The new initiative, which will be implemented from January to December 2023, will support digital learning for learning recovery in the post-pandemic era; provide emergency food aid; and equip migrant learning centres (MLCs) with ICT infrastructure and sanitation facilities.
The Japanese Government has generously pledged funding of over US$2.1 million to UNESCO to the project. Mr OBA Yuichi, Deputy Chief of Mission and Minister of the Embassy of Japan, in Bangkok – representing Japan's Ministry of Foreign Affairs – and Mr Shigeru AOYAGI, the Director of UNESCO Asia and Pacific Regional Bureau for Education (UNESCO Bangkok) – representing the UN's specialized agency for education – signed an arrangement letter for the project at the Japanese Embassy in Bangkok on Thursday (22 December).

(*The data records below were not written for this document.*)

Definition webhookHandler (s : InboundServer) (r : in_request GoContext) : GM inbound_result :=
  let path := ir_Path r in
  p ← on_site processor_of;
  match MatchHTTPPath p path with
  | None => refuse (MkRouteInfo path unknown_route (ir_Method r)) 404 "Not Found"
  | Some matchedRoute =>
      let rt := MkRouteInfo path matchedRoute (ir_Method r) in
      match read_body r with
      | None => refuse rt 400 "Bad Request"
      | Some body =>
          let headers := inbound_headers (ir_Header r) in
          let query := inbound_query (ir_Query r) in
          check ← on_site (on_engine (lift (CheckHTTPHMAC p path (ir_Method r) body headers)));
          let '(required, ok) := check : bool * bool in
          if (required && negb ok)%bool then refuse rt 401 "Unauthorized"
          else if HasSyncHTTPPath p path (ir_Method r) then
            reply ← on_site (handleSync s (ir_Context r) rt body headers query);
            mret (M:=GM) match reply with Some reply => Replied reply | None => Abandoned end
          else enqueue s rt (MkWebhookJob path (ir_Method r) body headers query)
      end
  end.

(** A worker takes the oldest webhook. *)
Definition worker (s : InboundServer) : GM unit := λ g,
  match gw_queue g with
  | [] => (tt, g)
  | job :: rest => on_site (processWebhook s context_Background job) (MkGateway (gw_site g) rest (gw_closed g))
  end.

(** [Stop]: the queue is closed once the listener is shut down, and flushed
    when the workers are done, or when the grace period ends. *)
Definition close_queue (g : Gateway) : Gateway := MkGateway (gw_site g) (gw_queue g) true.
Definition flush (g : Gateway) : list DeferredBatch * Gateway :=
  let '(batches, c) := Coalescer.Stop (si_coalescer (gw_site g)) in
  (batches, MkGateway (MkSite (si_engine (gw_site g)) c (si_net (gw_site g))) (gw_queue g) (gw_closed g)).

(** Requests, the work of the workers, the shutdown, and changes of the rule
    set, in any order.  A request may still be in the handler when the queue is
    closed, if the listener did not shut down in time. *)
Inductive gateway_event :=
| Request (r : in_request GoContext) | Work | StopServer | SwapRules (set : KVRuleSet).

Definition swap_rules (set : KVRuleSet) (g : Gateway) : Gateway :=
  let '(p, st) := si_engine (gw_site g) in
  MkGateway (MkSite (ReplaceKVRuleSet p set, st) (si_coalescer (gw_site g)) (si_net (gw_site g)))
    (gw_queue g) (gw_closed g).

Definition gateway_step (s : InboundServer) (ev : gateway_event) (g : Gateway) : Gateway :=
  match ev with
  | Request r => (webhookHandler s r g).2
  | Work => (worker s g).2
  | StopServer => close_queue g
  | SwapRules set => swap_rules set g
  end.
Definition gateway_run (s : InboundServer) (evs : list gateway_event) (g : Gateway) : Gateway :=
  foldl (λ g ev, gateway_step s ev g) g evs.
End gateway.

Arguments InboundServer : clear implicits.
Arguments InboundServer {_}.
Arguments Gateway : clear implicits.
Arguments Gateway {_ _}.

(** ** Specification *)

(** What the HTTP metric counts, and the other events of an answer. *)
Definition counts (evs : list net_event) : list (string * string * Z) :=
  omap (λ ev, match ev with EvInbound route method status => Some (route, method, status) | _ => None end) evs.
Definition is_answer (ev : net_event) : bool :=
  match ev with EvBridge _ _ | EvInbound _ _ _ => true | _ => false end.

(** The action that answers a synchronous request, and those that are published
    besides. *)
Fixpoint first_answer (actions : list Action) : option (RespondAction + NATSAction) :=
  match actions with
  | [] => None
  | a :: rest =>
      match a_Respond a, a_NATS a with
      | Some ra, _ => Some (inl ra)
      | None, Some n => if na_Request n then Some (inr n) else first_answer rest
      | None, None => first_answer rest
      end
  end.
Definition side_publish (a : Action) : option NATSAction :=
  match a_Respond a, a_NATS a with
  | None, Some n => if na_Request n then None else Some n
  | _, _ => None
  end.
(** What a worker publishes of an outcome. *)
Definition webhook_publish (a : Action) : option NATSAction := a_NATS a.

Section specification.
Context `{Env} `{Crypto} `{Net}.

(** The publications of actions, in order. *)
Definition published (s : InboundServer) (actions : list NATSAction) (evs : list net_event) : Prop :=
  ∃ evss, evs = concat evss ∧ Forall2 (λ n evs, ∃ r, @np_runs _ (is_publisher s) n r evs) actions evss.

(** The actions before the one that answers. *)
Fixpoint before_answer (actions : list Action) : list Action :=
  match actions with
  | [] => []
  | a :: rest => match first_answer [a] with Some _ => [] | None => a :: before_answer rest end
  end.

(** What NATS replies to a request action, within its own timeout and no longer
    than the client waits. *)
Definition asked (parent : GoContext) (n : NATSAction) (w : NWorld) : bridge_reply * NWorld :=
  conn_Request (context_WithTimeout parent (bridge_timeout n) w) (newActionMsg n) w.

(** The answer of the chosen action in a world, and its events: one bridge request
    at most, one count.  [ctx_Done parent] tells that the client is gone. *)
Inductive answer_run (parent : GoContext) (rt : routeInfo) (w : NWorld) :
    option (RespondAction + NATSAction) → option http_reply → list net_event → Prop :=
| answer_none :
    answer_run parent rt w None (Some (http_Error "Not Found" 404)) [EvInbound (rt_route rt) (rt_method rt) 404]
| answer_respond ra :
    answer_run parent rt w (Some (inl ra))
      (Some (written (respond_status ra)
               (default_content_type (set_headers (range_order (map_to_list (ra_Headers ra)) w).1))
               (if ra_Passthrough ra then ra_RawPayload ra else ra_Payload ra)))
      [EvInbound (rt_route rt) (rt_method rt) (respond_status ra)]
| answer_bridged n reply w' :
    asked parent n w = (BrReply reply, w') →
    answer_run parent rt w (Some (inr n)) (Some (MkReply 200 {[ contentType := bridge_content_type reply ]} (nm_Data reply)))
      [EvBridge (newActionMsg n) (BrReply reply); EvInbound (rt_route rt) (rt_method rt) 200]
| answer_unserved n w' :
    asked parent n w = (BrNoResponders, w') →
    answer_run parent rt w (Some (inr n)) (Some (http_Error "Service Unavailable: no NATS responder" 503))
      [EvBridge (newActionMsg n) BrNoResponders; EvInbound (rt_route rt) (rt_method rt) 503]
| answer_timeout n w' :
    asked parent n w = (BrTimeout, w') → ctx_Done parent w' = false →
    answer_run parent rt w (Some (inr n)) (Some (http_Error "Gateway Timeout: NATS request timed out" 504))
      [EvBridge (newActionMsg n) BrTimeout; EvInbound (rt_route rt) (rt_method rt) 504]
| answer_failed n w' :
    asked parent n w = (BrFailed, w') → ctx_Done parent w' = false →
    answer_run parent rt w (Some (inr n)) (Some (http_Error "Bad Gateway: NATS request failed" 502))
      [EvBridge (newActionMsg n) BrFailed; EvInbound (rt_route rt) (rt_method rt) 502]
| answer_abandoned n reply w' :
    asked parent n w = (reply, w') → ctx_Done parent w' = true → reply = BrTimeout ∨ reply = BrFailed →
    answer_run parent rt w (Some (inr n)) None
      [EvBridge (newActionMsg n) reply; EvInbound (rt_route rt) (rt_method rt) 499].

As the humanitarian crisis in Myanmar intensifies, there is increasing cross-border movement of refugees and migrants. For instance, the number of migrant children enrolled in 65 MLCs in five border districts in Thailand's Tak province went up from 10,808 in June 2022 to 11,584 in September 2022. Many of these children are fleeing violence and urgently need to be admitted to MLCs for shelter and safety.
Mr AOYAGI said, ‘I’m very pleased to sign the document today with the Japanese government. The project will provide at least 3,000 Myanmar migrant children with food, education, and digital learning. This project will ensure that these 3,000 children will have a better life in the future with learning that got interrupted for the time being because of the crisis in the country.’
Mr OBA, also Japan’s Permanent Representative to the United Nations Economic and Social Commission for Asia and the Pacific (UNESCAP), said, ‘Children's absence from school or learning poses a risk of trafficking, child labour and exploitation. This project is in alignment with the Government of Japan's policy that supports promotion of safety and human security.’
Further announcements and details of the joint programme will be announced in early 2023.